I've had quite a week. Last Saturday I spent the day in the Senate galleries watching the DREAM Act fail. I saw a bunch of Republican senators talk about the rewards that children might get for their parents breaking the law. I saw young people, who had spent more than 30 hours on buses to witness the vote on the DREAM Act, cry as it got voted down. The DREAM Act would have allowed children of undocumented immigrants get a path to permanent residency in the United States if they fulfilled certain obligations designed to contribute to our union.
On Dec. 25, one week later, I was in New Mexico for Christmas. Although I am not Catholic, I attended mass at the Saint Francis of Assisi Cathedral in the center of Santa Fe. The cathedral was beautifully decorated for Christmas. A statue of an Indian woman sits at the entrance of the cathedral, a fountain dedicated to St. Francis and his words about birds sits on the side entrance.
The church and the city of Santa Fe are celebrating their 400th year anniversary. Santa Fe, which calls itself America's first capital city, boasts the oldest continuously used public building in America. The Palace of the Governors was built in 1610, 10 years before the Pilgrims landed on Plymouth Rock.
What was amazing about the Christmas service at St. Francis Cathedral was how Spanish it was and this was the English service. Yes, most of it was in English, but some of the carols were in Spanish. The priest asked members of the congregation to wish all "Feliz Navidad." When spending time in Santa Fe, it is impossible to not realize how Spanish/Mexican the culture is. There are not the distinctions between "the English" and "the Spanish" that so many Americans in other parts of the country make.
It is a given that the Spanish and Native American culture have been a part of New Mexico for centuries. As I have written previously on these pages, there is a huge Hispanic population in New Mexico with more than 28 percent of the population speaking Spanish at home. These are not necessarily new citizens, or even undocumented. People in New Mexico have been speaking Spanish at home for generations. There is an identification with the Spanish culture, and it permeates every part of public and private life here.

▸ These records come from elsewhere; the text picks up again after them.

(* ===== verification/AvFrames.v ===== *)
(** * Video frames, from the decoder's picture to the texture

    [mitb-av/src/lib.rs] ([copy_plane], [picture_to_yuv]), [mitb-av/src/yuv.rs],
    and the frame state of [mitb-av/src/program.rs] with the texture writes of
    [mitb-av/src/program/pipeline.rs].  The decoder's picture is given by what its
    accessors answer; sizes are [usize] of 64 bits. *)

From S2P Require Import Rust.

Inductive Format : Type := I420 | Y444 | NV12.

Record Size := MkSize { width : Z; height : Z }.

Record Yuv := MkYuv { format : Format; data : bytes; dimensions : Size }.

Inductive Renderable : Type :=
| RY444 (data : bytes) (dimensions : Size)
| RI420 (data : bytes) (dimensions : Size).

(** ** [Renderable] *)

Definition rdimensions (r : Renderable) : Size :=
  match r with RY444 _ d | RI420 _ d => d end.

(** [&data[a..b]] of bounds that are in range and in order. *)
Definition slice (a b : nat) (l : bytes) : bytes := take (b - a) (drop a l).

Definition y (r : Renderable) : bytes :=
  match r with
  | RI420 data _ => take (length data / 6 * 4) data
  | RY444 data _ => take (length data / 3) data
  end.

Definition u (r : Renderable) : bytes :=
  match r with
  | RI420 data _ => slice (length data / 6 * 4) (length data / 6 * 5) data
  | RY444 data _ => slice (length data / 3) (length data / 3 * 2) data
  end.

Definition v (r : Renderable) : bytes :=
  match r with
  | RI420 data _ => drop (length data / 6 * 5) data
  | RY444 data _ => drop (length data / 3 * 2) data
  end.

(** [downsampling_factor], an integer wherever it is used as one. *)
Definition downsampling_factor (r : Renderable) : Z :=
  match r with RI420 _ _ => 2 | RY444 _ _ => 1 end.

(** The bytes at even and at odd positions. *)
Fixpoint deinterleave (l : bytes) : bytes * bytes :=
  match l with
  | [] => ([], [])
  | [a] => ([a], [])
  | a :: b :: l => let '(us, vs) := deinterleave l in (a :: us, b :: vs)
  end.

Definition renderable_from (f : Yuv) : Renderable :=
  match format f with
  | I420 => RI420 (data f) (dimensions f)
  | Y444 => RY444 (data f) (dimensions f)
  | NV12 =>
    let n := (length (data f) / 6)%nat in
    let chroma := drop (n * 4) (data f) in
    let '(us, vs) := deinterleave chroma in
    RI420 (take (n * 4) (data f) ++ us ++ vs) (dimensions f)
  end.

(** ** Copying the decoder's planes *)

Definition checked_usize (z : Z) : option Z := if z <=? U64_MAX then Some z else None.

(** [plane.get(start..stop)]. *)
Definition get_range (plane : bytes) (start stop : Z) : option bytes :=
  if (start <=? stop) && (stop <=? Z.of_nat (length plane))
  then Some (slice (Z.to_nat start) (Z.to_nat stop) plane) else None.

(** The loop over the rows from [row] on. *)
Fixpoint copy_rows (plane : bytes) (stride width : Z) (row : Z) (rows : nat) (output : bytes) : option bytes :=
  match rows with
  | O => Some output
  | S rows =>
    start ← checked_usize (row * stride);
    stop ← checked_usize (start + width);
    s ← get_range plane start stop;
    copy_rows plane stride width (row + 1) rows (output ++ s)
  end.

Definition copy_plane (plane : bytes) (stride width height : Z) : option bytes :=
  if stride <? width then None
  else
    required ← checked_usize (stride * height);
    if Z.of_nat (length plane) <? required then None
    else
      _ ← checked_usize (width * height);
      copy_rows plane stride width 0 (Z.to_nat height) [].

Inductive Component : Type := Y | U | V.
(** The pixel layouts the program supports, and the others. *)
Inductive PixelLayout : Type := LI420 | LI444 | LOther.

(** What a decoded picture answers. *)
Record Picture := MkPicture {
  bit_depth : Z;
  pic_width : Z;
  pic_height : Z;
  pixel_layout : PixelLayout;
  plane : Component → bytes;
  stride : Component → Z;
}.

Definition div_ceil2 (z : Z) : Z := (z + 1) / 2.

Definition picture_to_yuv (p : Picture) : option Yuv :=
  if negb (bit_depth p =? 8) then None
  else
    let width := pic_width p in
    let height := pic_height p in
    let copy c w h := copy_plane (plane p c) (stride p c) w h in
    match pixel_layout p with
    | LI420 =>
      y ← copy Y width height;
      let chroma_width := div_ceil2 width in
      let chroma_height := div_ceil2 height in
      u ← copy U chroma_width chroma_height;
      v ← copy V chroma_width chroma_height;
      Some (MkYuv I420 (y ++ u ++ v) (MkSize width height))
    | LI444 =>
      y ← copy Y width height;
      u ← copy U width height;
      v ← copy V width height;
      Some (MkYuv Y444 (y ++ u ++ v) (MkSize width height))
    | LOther => None
    end.

(** ** The program's frames *)

Record Program := MkProgram {
  prog_dimensions : Size;
  prog_factor : Z;
  prog_data : option Renderable;
}.

Definition program_new (f : Yuv) : Program :=
  let r := renderable_from f in MkProgram (rdimensions r) (downsampling_factor r) (Some r).

Definition update_frame (p : Program) (f : Yuv) : Program :=
  MkProgram (prog_dimensions p) (prog_factor p) (Some (renderable_from f)).

(** A primitive's state; bounds are the widget's. *)
Inductive DrawState : Type :=
| Pending (yuv : Renderable)
| Prepared (image_dimensions : Size) (sampling_factor : Z).

Definition draw (p : Program) : Program * DrawState :=
  match prog_data p with
  | Some yuv => (MkProgram (prog_dimensions p) (prog_factor p) None, Pending yuv)
  | None => (p, Prepared (prog_dimensions p) (prog_factor p))
  end.

Definition image_dimensions (s : DrawState) : Size :=
  match s with Prepared d _ => d | Pending yuv => rdimensions yuv end.
Definition sampling_factor (s : DrawState) : Z :=
  match s with Prepared _ f => f | Pending yuv => downsampling_factor yuv end.

(** A call of [Queue::write_texture]: the layer, the bytes and their layout. *)
Record TextureWrite := Write {
  layer : Z;
  bytes_written : bytes;
  bytes_per_row : Z;
  write_width : Z;
  write_height : Z;
}.

Definition ensure_texture (d : Size) : bool := negb ((width d =? 0) || (height d =? 0)).

(** [Pipeline::update_frame]: the three writes. *)
Definition frame_writes (yuv : Renderable) : list TextureWrite :=
  let d := rdimensions yuv in
  let f := downsampling_factor yuv in
  let row := wrap_u32 (Z.of_nat (length (y yuv))) / height d in
  let downsampled_width := width d / f in
  let downsampled_height := height d / f in
  [Write 0 (y yuv) row (width d) (height d);
   Write 1 (u yuv) (row / f) downsampled_width downsampled_height;
   Write 2 (v yuv) (row / f) downsampled_width downsampled_height].

(** [Primitive::prepare]: the texture writes, the sizes and factor the uniforms
    get, and the state left; nothing is done for an empty image. *)
Definition prepare (s : DrawState) : DrawState * list TextureWrite * option (Size * Z) :=
  match s with
  | Pending yuv =>
    if negb (ensure_texture (rdimensions yuv)) then (s, [], None)
    else (Prepared (image_dimensions s) (sampling_factor s), frame_writes yuv,
          Some (rdimensions yuv, downsampling_factor yuv))
  | Prepared d f => (Prepared d f, [], Some (d, f))
  end.

(** [wgpu]'s documented rules for a write, and the texel it puts at [(i, j)]. *)
Definition write_valid (w : TextureWrite) : bool :=
  (write_width w <=? bytes_per_row w) &&
  (bytes_per_row w * (write_height w - 1) + write_width w <=? Z.of_nat (length (bytes_written w))).
Definition texel (w : TextureWrite) (i j : Z) : option byte :=
  bytes_written w !! Z.to_nat (j * bytes_per_row w + i).

(** ** Planes *)

Definition in_u32 (z : Z) : Prop := 0 ≤ z ≤ U32_MAX.

Definition copied (plane : bytes) (stride width rows : nat) : bytes :=
  concat ((λ row, slice (row * stride) (row * stride + width) plane) <$> seq 0 rows).

Lemma length_slice a b l : (a ≤ b)%nat → (b ≤ length l)%nat → length (slice a b l) = (b - a)%nat.
Proof. intros. unfold slice. rewrite length_take, length_drop. lia. Qed.

Lemma slice_lookup a b l i : (i < b - a)%nat → slice a b l !! i = l !! (a + i)%nat.
Proof. intros. unfold slice. rewrite lookup_take_lt by done. by rewrite lookup_drop. Qed.

Lemma copied_S plane stride width rows :
  copied plane stride width (S rows) = copied plane stride width rows ++ slice (rows * stride) (rows * stride + width) plane.
Proof. unfold copied. rewrite seq_S, fmap_app, concat_app. cbn. by rewrite app_nil_r. Qed.

(** The copy is the rows of the plane without their padding. *)
Lemma copied_spec plane stride width rows : (width ≤ stride)%nat → (stride * rows ≤ length plane)%nat →
  length (copied plane stride width rows) = (width * rows)%nat ∧
  ∀ i j, (i < width)%nat → (j < rows)%nat →
    copied plane stride width rows !! (j * width + i)%nat = plane !! (j * stride + i)%nat.
Proof.
  intros Hw. induction rows as [|rows IH]; intros Hl; [split; [cbn; lia|intros; lia]|].
  destruct IH as [Hlen Hat]; [lia|]. rewrite copied_S, length_app, length_slice by lia.
  split; [lia|]. intros i j Hi Hj. destruct (decide (j = rows)) as [->|Hne].
  - rewrite lookup_app_r by lia. rewrite Hlen, slice_lookup by lia. f_equal. lia.
  - rewrite lookup_app_l by (rewrite Hlen; nia). apply Hat; lia.
Qed.

Lemma u32_product a b : in_u32 a → in_u32 b → 0 ≤ a * b ≤ U64_MAX - U32_MAX.
Proof. unfold in_u32, U32_MAX, U64_MAX. nia. Qed.

Lemma checked_usize_ok z : z ≤ U64_MAX → checked_usize z = Some z.
Proof. intros. unfold checked_usize. by rewrite (proj2 (Z.leb_le z U64_MAX)). Qed.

Given the blending of these cultures, it is shocking to me that the arguments have become so divisive and so narrow around the issues concerning our neighbors to the South and our own citizens with feet in both cultures.

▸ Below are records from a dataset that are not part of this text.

Lemma size_eqb_eq a b : size_eqb a b = true → a = b.
Proof. destruct a, b. unfold size_eqb. cbn. intros [->%Z.eqb_eq ->%Z.eqb_eq]%andb_true_iff. done. Qed.

(** Preparing a good frame leaves it in the texture. *)
Lemma prepare_pending r bounds viewport p : good r →
  ∃ p' t, prepare_primitive (Pending r) bounds viewport p = Some (Prepared (rdimensions r) (downsampling_factor r), p') ∧
  texture p' = Some t ∧ shows t r ∧ vertex_buffer p' = instance_frame bounds (logical_size viewport) ∧
  uniforms_buffer p' = Some (uniforms_new (rect_size bounds) (extent_of_size (rdimensions r))
                               (num (downsampling_factor r)) (logical_size viewport)).
Proof.
  intros Hg. cbn [prepare_primitive]. assert (ensure_texture (rdimensions r) = true) as ->.
  { unfold good in Hg. unfold ensure_texture. destruct (width (rdimensions r) =? 0) eqn:E1; zb; [lia|].
    destruct (height (rdimensions r) =? 0) eqn:E2; zb; [lia|]. done. }
  cbn [negb]. cbv zeta. unfold prepare_texture.
  assert (∃ t, texture (recreate_texture_if_needed p (rdimensions r)) = Some t ∧ texture_dimensions t = rdimensions r)
    as (t & Et & Hd).
  { unfold recreate_texture_if_needed. destruct (texture p) as [t|] eqn:Et; [|by eexists].
    destruct (size_eqb _ _) eqn:Es; [exists t; split; [done|by apply size_eqb_eq]|by eexists]. }
  unfold update_texture, update_uniforms. cbn [texture]. rewrite Et.
  destruct (texture_updated t r Hg Hd) as (t' & -> & Hs). cbn [mbind option_bind].
  eexists _, t'. split; [reflexivity|]. done.
Qed.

In New Mexico, where 45 percent of the population is Hispanic, issues of the DREAM Act are looked at like "who are these members of Congress?" and "what do they know about our population?" Arizona, where John McCain is a senator, has 30 percent of its population defined as Hispanic and does not have the history and the culture of New Mexico. It is not part of the government, and not part of the political leadership of the state. Hispanic leadership is very much interwoven in New Mexico.
If the members of Congress who voted against the DREAM Act spent any time in New Mexico, they would realize that their sense of America does not resemble the reality of New Mexico and other states with a strong Native American or Spanish culture. Perhaps those senators might even see that the DREAM Act would add strength to our nation. New Mexico has woven in Spanish culture to its laws and customs way before the story of the Pilgrims began to define "America."
The DREAM Act naysayers could use a CODEL (a congressional fact-finding trip) to New Mexico before the DREAM Act comes up for another vote. Senators could take off their blinders and change the stories they heard in school about how America was created and find out the facts. Maybe a fact-finding trip would get them to understand how destructive their DREAM Act vote has been to the diversity and strength of our country.